At Last, Finality on Durbin

No sooner were we going to press with this issue than the U.S. Supreme Court rejected a petition from major merchants and merchant groups that, if it had been accepted, might have thrown the Federal Reserve’s interpretation of the Durbin Amendment into a cocked hat—again.

High-court review at a minimum would have certainly prolonged, and intensified, the air of uncertainty surrounding this key regulation, which went into effect more than three years ago and puts a ceiling on debit card interchange pricing. It also mandates that merchants have a choice of networks in routing debit transactions.

It’s not our intention here to repeat at length well-worn arguments over the amendment and the Fed’s rules implementing it. In brief, we argued in 2010, when the law was first proposed and adopted, that it was ill-advised.

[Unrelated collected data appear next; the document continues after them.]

(** C6. Cell builders: [implement_HA a b] yields sum = a xor b and
    carry = a and b; [implement_FA a b c] yields sum = a xor b xor c and
    carry = (a and b) or (b and c) or (a and c), the carry being one OR
    gate fed by three AND gates.  Both only append new nodes to the
    netlist (nothing that existed is changed) and hand back two distinct
    outputs of nodes that did not exist before. *)
Theorem cell_builders_correct (a b c : npin_t) (s : netlist_t) :
  (∃ sum carry,
      implement_HA a b s = Some (sum, carry, extend s (HA_nodes a b)) ∧
      fresh_pin s sum ∧ fresh_pin s carry ∧ sum ≠ carry ∧
      ∀ env floating v, consistent env floating (extend s (HA_nodes a b)) v →
        v sum = xorb (v a) (v b) ∧ v carry = v a && v b) ∧
  (∃ sum carry,
      implement_FA a b c s
      = Some (sum, carry, extend s (FA_nodes (length (nodes s)) a b c)) ∧
      fresh_pin s sum ∧ fresh_pin s carry ∧ sum ≠ carry ∧
      carry = OUT (length (nodes s) + 1) 0 ∧
      ∀ env floating v,
        consistent env floating (extend s (FA_nodes (length (nodes s)) a b c)) v →
        v sum = xorb (xorb (v a) (v b)) (v c) ∧
        v carry = (v a && v b) || (v b && v c) || (v a && v c)).
Proof.
  split.
  - eexists _, _. split; [apply implement_HA_run|].
    repeat split.
    + eexists _, _. split; [done|]. lia.
    + eexists _, _. split; [done|]. lia.
    + intros [=]. lia.
    + eapply HA_value; eauto.
    + eapply HA_value; eauto.
  - eexists _, _. split; [apply implement_FA_run|].
    repeat split.
    + eexists _, _. split; [done|]. lia.
    + eexists _, _. split; [done|]. lia.
    + intros [=]. lia.
    + eapply FA_value; eauto.
    + eapply FA_value; eauto.
Qed.
(** * nextjs-crons: the CronRunner engine

    A shallow embedding of the class [CronRunner] (module [./runner], in
    the second part of src/cli.ts) with the types of [./types], followed
    by the properties of its public operations.

    The runner is a JavaScript object with three mutable fields ([tasks],
    [stats], [config]) and read-only [options]; it talks to a file system,
    a clock, a console, an HTTP transport and the node-cron scheduler.
    The mutable fields are the record [CronRunner]; everything outside the
    object is the record [World]; every method is a function on both.
    Methods that can throw return an [Outcome] next to the final state, so
    that the state a failed call leaves behind can be inspected.

    The services of the JavaScript platform that the class calls and that
    are not part of this repository ([path.resolve], [JSON.parse],
    [RegExp], [URL], node-cron's [validate]) are the fields of the class
    [Platform].  General theorems hold for every platform; the module
    [Reference] gives one executable platform on which the examples run. *)

From Stdlib Require Import ZArith Ascii String List.
From stdpp Require Import base strings list gmap pretty.

#[local] Set Warnings "-register-all".

Local Open Scope string_scope.
Local Open Scope Z_scope.

(** ** JavaScript values seen by the runner *)

(** What a [catch] clause can receive.  [error instanceof Error] holds for
    [ThrownError] only; [ThrownValue] carries [String(error)]. *)
Inductive JsThrown : Type :=
  | ThrownError (name message : string) (stack : option string)
  | ThrownValue (repr : string).

(** The result of [JSON.parse] on a well-formed text.  [JNum] keeps an
    integer: the runner never computes with a parsed number, it only
    tests one for being falsy, so a number that is not integral can be
    read as any integer other than zero. *)
Inductive JsonValue : Type :=
  | JNull
  | JBool (b : bool)
  | JNum (n : Z)
  | JStr (s : string)
  | JArr (items : list JsonValue)
  | JObj (fields : list (string * JsonValue)).

(** [v[key]] for an object literal: the last binding of a repeated key
    wins, as [JSON.parse] keeps it. *)
Fixpoint json_field (key : string) (fields : list (string * JsonValue))
  : option JsonValue :=
  match fields with
  | [] => None
  | (k, v) :: rest =>
      match json_field key rest with
      | Some v' => Some v'
      | None => if String.eqb k key then Some v else None
      end
  end.

(** [!!v] for a parsed value; [None] stands for [undefined]. *)
Definition js_truthy (v : option JsonValue) : bool :=
  match v with
  | None => false
  | Some JNull => false
  | Some (JBool b) => b
  | Some (JNum n) => negb (n =? 0)
  | Some (JStr s) => negb (String.eqb s EmptyString)
  | Some (JArr _) => true
  | Some (JObj _) => true
  end.

Definition Array_isArray (v : option JsonValue) : bool :=
  match v with
  | Some (JArr _) => true
  | _ => false
  end.

(** [!!s] for a string-or-undefined option. *)
Definition str_truthy (s : option string) : bool :=
  match s with
  | Some s => negb (String.eqb s EmptyString)
  | None => false
  end.

(** [a || b] on strings-or-undefined. *)
Definition str_or (a b : option string) : option string :=
  if str_truthy a then a else b.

And we argued later that the Fed’s rules, while well-intentioned, departed from the clear language of the law.

Now we simply want to state three things that came to mind in the wake of the Supreme Court’s rejection of the merchants’ appeal:

1. Merchant power on this issue seems to be waning;

2. The Fed rules, skewed as they are, remain in place;

3. And there is, finally, a sense of finality to this issue.

So now a few words about each of these points:

On the first item, the Durbin Amendment represented a monumental victory for retail interests over banking interests in a struggle over card-transaction pricing that has been going on for decades. For years, in and out of courts of law, merchants had mounted challenges to interchange, and they had always fallen short. Not so with Durbin, which came along when the banks’ case had been weakened by the financial crisis of 2008-09.

But since the heady days of 2010 the merchants have met with disappointment and reversal. First came the Fed rules, which struck merchants as watered down. True, a federal court in 2013 ordered the Fed back to the drawing board, but an appeals court sustained the Fed last year. The merchants challenged that ruling, setting the stage for the Supreme Court’s rejection.

On the second point, while we regretted the amendment, we regretted also the Fed’s failure to follow the law in drafting its rules, which allow for higher caps and less stringent routing rules than intended by Durbin. Nonetheless, those rules appear now to be final.

On the third point, that finality—and the certainty it betokens—are welcome developments. Debit cards are going to be with us for quite a while yet. Issuers and acquirers need certainty for product planning and pricing. We daresay merchants do, too.